ACTIVITY. Every record shown below is to be output exactly.

Saved data entries:
--*--

Lemma total_tipo_solo_mes t g : total_tipo t (map f g) = total_tipo t g.
Proof.
  rewrite !total_tipo_suma, suma_map. apply suma_ext. intros r _.
  destruct (solo_mes_campos r) as (_ & _ & -> & -> & _). done.
Qed.

Lemma sum_monto_neto_solo_mes g : sum_monto_neto (map f g) = sum_monto_neto g.
Proof.
  unfold sum_monto_neto. rewrite suma_map. apply suma_ext. intros r _.
  destruct (solo_mes_campos r) as (_ & _ & _ & _ & _ & _ & _ & ->). done.
Qed.

Lemma sum_monto_solo_mes g : sum_monto (map f g) = sum_monto g.
Proof.
  unfold sum_monto. rewrite suma_map. apply suma_ext. intros r _.
  destruct (solo_mes_campos r) as (_ & _ & _ & -> & _). done.
Qed.

Lemma count_id_solo_mes g : count_id (map f g) = count_id g.
Proof.
  apply Nat2Z.inj. rewrite !count_id_suma, suma_map. apply suma_ext.
  intros r _. destruct (solo_mes_campos r) as (-> & _). done.
Qed.

Lemma mean_monto_solo_mes g : mean_monto (map f g) = mean_monto g.
Proof.
  unfold mean_monto.
  assert (E : filter (λ r, es_nulo (monto r) = false) (map f g)
              = map f (filter (λ r, es_nulo (monto r) = false) g)).
  { induction g as [|r g IH]; simpl; [done|].
    rewrite !filter_cons.
    destruct (solo_mes_campos r) as (_ & _ & _ & -> & _).
    case_decide; simpl; by rewrite IH. }
  rewrite E, sum_monto_solo_mes, length_map.
  by destruct (filter _ g).
Qed.

Lemma flujo_diario_solo_mes l : flujo_diario (map f l) = flujo_diario l.
Proof.
  unfold flujo_diario, flujo_diario_base. do 2 f_equal.
  rewrite groupby_map_clave, List.map_map.
  - apply map_ext. intros [k g]. unfold agg_flujo. simpl.
    by rewrite !total_tipo_solo_mes, sum_monto_neto_solo_mes, count_id_solo_mes.
  - intros r. unfold clave_fecha_moneda.
    destruct (solo_mes_campos r) as (_ & -> & _ & _ & -> & _). done.
Qed.
(** * Danesfield semantic segmentation: tiled inference and fold evaluation

    A shallow embedding of
    [danesfield/segmentation/semantic/tasks/eval.py]: the test-time
    augmentation predictor [predict], the tile partitioner
    [index_in_copy_out], the tile stitcher [predict_samples_large] and the
    fold-driven [Evaluator].

    Conventions of the embedding.
    - Python integers are [Z].  Floating-point samples are idealised as
      real numbers [R]; the float expressions of the partitioner
      ([width/1024.0], [(i+0.5)*cpwid], ...) only ever hold integers or
      half-integers and are written out exactly over [Z].
    - A 4-D tensor or array is its shape together with its cells, read by
      index; [torch] tensors and [numpy] arrays share this model.
    - Exceptions are values of [exn]; a computation yields a [result].
    - Methods of [Evaluator] run in the monad [M]: they read and update
      the instance and emit [event]s (prints, calls to collaborators). *)

From Stdlib Require Import String DecimalString.
From Stdlib Require Import ZArith List Lia Bool.
From Stdlib Require Import Reals Lra.
Import ListNotations.

Local Open Scope Z_scope.

(** ** Python and NumPy primitives *)

Module Py.

Inductive exn : Type :=
| TypeError
| ValueError
| AttributeError
| IndexError
| RuntimeError
| NotImplementedError
| InferenceError.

--*--

REPLY TO THE EXERCISE.
Lemma total_tipo_solo_mes t g : total_tipo t (map f g) = total_tipo t g.
Proof.
  rewrite !total_tipo_suma, suma_map. apply suma_ext. intros r _.
  destruct (solo_mes_campos r) as (_ & _ & -> & -> & _). done.
Qed.

Lemma sum_monto_neto_solo_mes g : sum_monto_neto (map f g) = sum_monto_neto g.
Proof.
  unfold sum_monto_neto. rewrite suma_map. apply suma_ext. intros r _.
  destruct (solo_mes_campos r) as (_ & _ & _ & _ & _ & _ & _ & ->). done.
Qed.

Lemma sum_monto_solo_mes g : sum_monto (map f g) = sum_monto g.
Proof.
  unfold sum_monto. rewrite suma_map. apply suma_ext. intros r _.
  destruct (solo_mes_campos r) as (_ & _ & _ & -> & _). done.
Qed.

Lemma count_id_solo_mes g : count_id (map f g) = count_id g.
Proof.
  apply Nat2Z.inj. rewrite !count_id_suma, suma_map. apply suma_ext.
  intros r _. destruct (solo_mes_campos r) as (-> & _). done.
Qed.

Lemma mean_monto_solo_mes g : mean_monto (map f g) = mean_monto g.
Proof.
  unfold mean_monto.
  assert (E : filter (λ r, es_nulo (monto r) = false) (map f g)
              = map f (filter (λ r, es_nulo (monto r) = false) g)).
  { induction g as [|r g IH]; simpl; [done|].
    rewrite !filter_cons.
    destruct (solo_mes_campos r) as (_ & _ & _ & -> & _).
    case_decide; simpl; by rewrite IH. }
  rewrite E, sum_monto_solo_mes, length_map.
  by destruct (filter _ g).
Qed.

Lemma flujo_diario_solo_mes l : flujo_diario (map f l) = flujo_diario l.
Proof.
  unfold flujo_diario, flujo_diario_base. do 2 f_equal.
  rewrite groupby_map_clave, List.map_map.
  - apply map_ext. intros [k g]. unfold agg_flujo. simpl.
    by rewrite !total_tipo_solo_mes, sum_monto_neto_solo_mes, count_id_solo_mes.
  - intros r. unfold clave_fecha_moneda.
    destruct (solo_mes_campos r) as (_ & -> & _ & _ & -> & _). done.
Qed.
(** * Danesfield semantic segmentation: tiled inference and fold evaluation

    A shallow embedding of
    [danesfield/segmentation/semantic/tasks/eval.py]: the test-time
    augmentation predictor [predict], the tile partitioner
    [index_in_copy_out], the tile stitcher [predict_samples_large] and the
    fold-driven [Evaluator].

    Conventions of the embedding.
    - Python integers are [Z].  Floating-point samples are idealised as
      real numbers [R]; the float expressions of the partitioner
      ([width/1024.0], [(i+0.5)*cpwid], ...) only ever hold integers or
      half-integers and are written out exactly over [Z].
    - A 4-D tensor or array is its shape together with its cells, read by
      index; [torch] tensors and [numpy] arrays share this model.
    - Exceptions are values of [exn]; a computation yields a [result].
    - Methods of [Evaluator] run in the monad [M]: they read and update
      the instance and emit [event]s (prints, calls to collaborators). *)

From Stdlib Require Import String DecimalString.
From Stdlib Require Import ZArith List Lia Bool.
From Stdlib Require Import Reals Lra.
Import ListNotations.

Local Open Scope Z_scope.

(** ** Python and NumPy primitives *)

Module Py.

Inductive exn : Type :=
| TypeError
| ValueError
| AttributeError
| IndexError
| RuntimeError
| NotImplementedError
| InferenceError.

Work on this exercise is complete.